MRC's Brent Baker noted in today's CyberAlert about Brian Williams's latest instance of describing a spending increase as a "cut" in spending. I emailed Williams's comments to the Heritage Foundation's lead budget analyst, Brian Riedl. Riedl's reply:
The reconciliation bill would reduce the 5-year growth of entitlement spending from 39% down to 38%. Spending would still increase.
Riedl then dropped a link which took me to a WebMemo from November. What follows should be required reading for any reporter, but broadcast ones especially, to read before covering spending bills on Capitol Hill. Portions in bold are my emphasis:
Despite the “sky is falling” rhetoric warning of the dismantling of government, the budget reconciliation savings are exceedingly modest. The House’s $54 billion of reconciliation savings represents just half of 1 percent of the $7.8 trillion entitlement spending planned over the next five years. The challenge is no greater than that facing a family of four making $50,000 a year and suddenly faced with the need to pay off a $250 emergency room bill over a five-year period.

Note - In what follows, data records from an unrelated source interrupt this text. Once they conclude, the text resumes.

Lemma tree_walks s t : tree_ok (ns_nodes s) t -> walks s t.
Proof.
  induction t as [a l IH] using ntree_ind'. intros HT depth u Hd Hb. apply tree_ok_eq in HT as (Hc & Hl & HF & HO). cbn [rt] in *. rewrite visit_eq.
  rewrite tree_size_eq in *. destruct (callback a u) as [[] u'] eqn:Ecb.
  - destruct l as [|t l].
    + exists 1%nat. split; [lia|]. intros f. cbn [Nat.add for_each_loop]. rewrite (proj2 (Z.eqb_neq depth 0)) by lia. rewrite Ecb, Hc. reflexivity.
    + assert (Forall (walks s) (t :: l)) as HW by (rewrite Forall_forall in IH, HO |- *; auto).
      cbn [map first_v] in Hc. assert (rt t <> 0) as Ht by (apply Forall_cons in HF as [[_ N] _]; exact N).
      destruct (walk_peers s a l t HW HF Hl (depth + 1) u' ltac:(lia) ltac:(lia)) as (k & Hk & E). exists (S k). split; [lia|].
      intros f. cbn [Nat.add for_each_loop]. rewrite (proj2 (Z.eqb_neq depth 0)) by lia. rewrite Ecb, Hc, (proj2 (Z.eqb_neq (rt t) 0)) by exact Ht. cbn [negb].
      rewrite wrap_small by lia. rewrite E. destruct (visits (t :: l) u') as [[] u2]; [reflexivity|]. f_equal. lia.
  - exists 1%nat. split; [lia|]. intros f. cbn [Nat.add for_each_loop]. rewrite (proj2 (Z.eqb_neq depth 0)) by lia. now rewrite Ecb.
  - exists 1%nat. split; [lia|]. intros f. cbn [Nat.add for_each_loop]. rewrite (proj2 (Z.eqb_neq depth 0)) by lia. now rewrite Ecb.
Qed.
End Visits.

(** In a well-formed name space a tree of its children is linked. *)
Lemma agrees_ok nodes kids : ns_ok nodes kids -> forall t l, walk kids uacpi_namespace_root l (rt t) -> agrees kids t -> tree_ok nodes t.
Proof.
  intros HO. induction t as [a ts IH] using ntree_ind'. intros l Hw Ha. inversion Ha as [a0 l0 E HA]; subst. cbn [rt] in Hw.
  pose proof (no_node _ _ HO _ _ Hw) as [Ac Al Ach Ap _]. rewrite E in *. apply tree_ok_eq. splits; auto; rewrite Forall_forall in *.
  - intros t Ht. assert (rt t ∈ map rt ts) as Hin by now apply list_elem_of_fmap_2. split; [exact (proj1 (Ap _ Hin))|exact (pchain_in _ _ Ach Hin)].
  - intros t Ht. apply (IH t Ht (l ++ [rt t])); [|now apply HA]. apply (walk_snoc _ _ _ a); [exact Hw|]. rewrite E. now apply list_elem_of_fmap_2.
Qed.

(** C36: the walk over the name space, which keeps no stack but the links of the nodes, ends
    and does what recursion over the tree does: every node before those below it, peers in
    order, nothing below a node whose callback asks for the next peer, and nothing after a
    break.  Started at the first child of a node it does the same for its children. *)
Theorem for_each_visits {U} (callback : Z -> U -> uacpi_ns_iteration_decision * U) kids t l fuel u s :
  ns_ok (ns_nodes s) kids -> walk kids uacpi_namespace_root l (rt t) -> agrees kids t -> Z.of_nat (tree_size t) < 2 ^ 32 - 1 -> (2 * tree_size t < fuel)%nat ->
  (rt t = uacpi_namespace_root -> uacpi_namespace_for_each_node_depth_first fuel (rt t) callback u s = Ret (visit callback t u).2) /\
  let 'NT a ts := t in uacpi_namespace_for_each_node_depth_first fuel (nd_child (ns_nodes s a)) callback u s = Ret (visits callback ts u).2.
Proof.
  intros HO Hw Ha Hb Hf. pose proof (agrees_ok _ _ HO t l Hw Ha) as HT. unfold uacpi_namespace_for_each_node_depth_first. split.
  - intros Er. destruct (no_root _ _ HO) as (Hr & Hp & Hn). rewrite (proj2 (Z.eqb_neq (rt t) 0)) by congruence.
    destruct (walk_peers callback s 0 [] t (Forall_cons_2 _ _ _ (tree_walks callback s t HT) (Forall_nil_2 _))
      ltac:(constructor; [split; congruence|constructor]) ltac:(cbn; rewrite Er; auto) 1 u ltac:(lia) ltac:(cbn [forest_size]; lia)) as (k & Hk & E).
    cbn [forest_size visits] in *. replace fuel with (k + (S (fuel - k - 1)))%nat by lia. rewrite E. destruct (visit callback t u) as [[] u']; reflexivity.
  - destruct t as [a ts]. apply tree_ok_eq in HT as (Hc & Hl & HF & HO'). rewrite tree_size_eq in *. rewrite Hc. destruct ts as [|t ts]; [reflexivity|].
    cbn [map first_v] in *. rewrite (proj2 (Z.eqb_neq (rt t) 0)) by (apply Forall_cons in HF as [[_ N] _]; exact N).
    destruct (walk_peers callback s a ts t) with (depth := 1) (u := u) as (k & Hk & E); [|exact HF|exact Hl|lia|lia|].
    + rewrite Forall_forall in *. intros x Hx. apply tree_walks. auto.
    + replace fuel with (k + (S (fuel - k - 1)))%nat by lia. rewrite E. destruct (visits callback (t :: ts) u) as [[] u']; reflexivity.
Qed.

(** ** Installing and removing *)

Definition with_kids (kids : Z -> list Z) (p : Z) (l : list Z) : Z -> list Z := fun x => if x =? p then l else kids x.

(** What a node needs depends only on itself and its children. *)
Lemma ns_at_frame nodes nodes' kids kids' p : ns_at nodes kids p -> kids' p = kids p -> nd_child (nodes' p) = nd_child (nodes p) ->
  (forall c, c ∈ kids p -> nd_next (nodes' c) = nd_next (nodes c) /\ nd_parent (nodes' c) = nd_parent (nodes c) /\ nd_name (nodes' c) = nd_name (nodes c)) ->
  ns_at nodes' kids' p.
Proof.
  intros [Ac Al Ach Ap An] Ek Ec Hf. split; rewrite ?Ek, ?Ec; auto.
  - apply (slinked_frame (fun a => nd_next (nodes a))); [|exact Al]. intros c Hc. exact (proj1 (Hf c Hc)).
  - intros c Hc. destruct (Hf c Hc) as (_ & -> & ->). exact (Ap c Hc).
  - erewrite map_ext_in; [exact An|]. intros c Hc%list_elem_of_In. exact (proj2 (proj2 (Hf c Hc))).
Qed.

The table below illustrates these savings in a different way. Rather than imposing massive cuts in spending, these savings only slow the growth in spending, and even this is very modest. Following a 28 percent increase since 2000, the reconciliation bill would reduce the mandatory spending growth rate from 39 percent down to 38 percent over the next five years. Medicaid’s growth rate would drop from 41 percent to 39 percent. Food stamps would barely be affected at all. The steep spending increases since 2000 would still be followed by additional spending increases.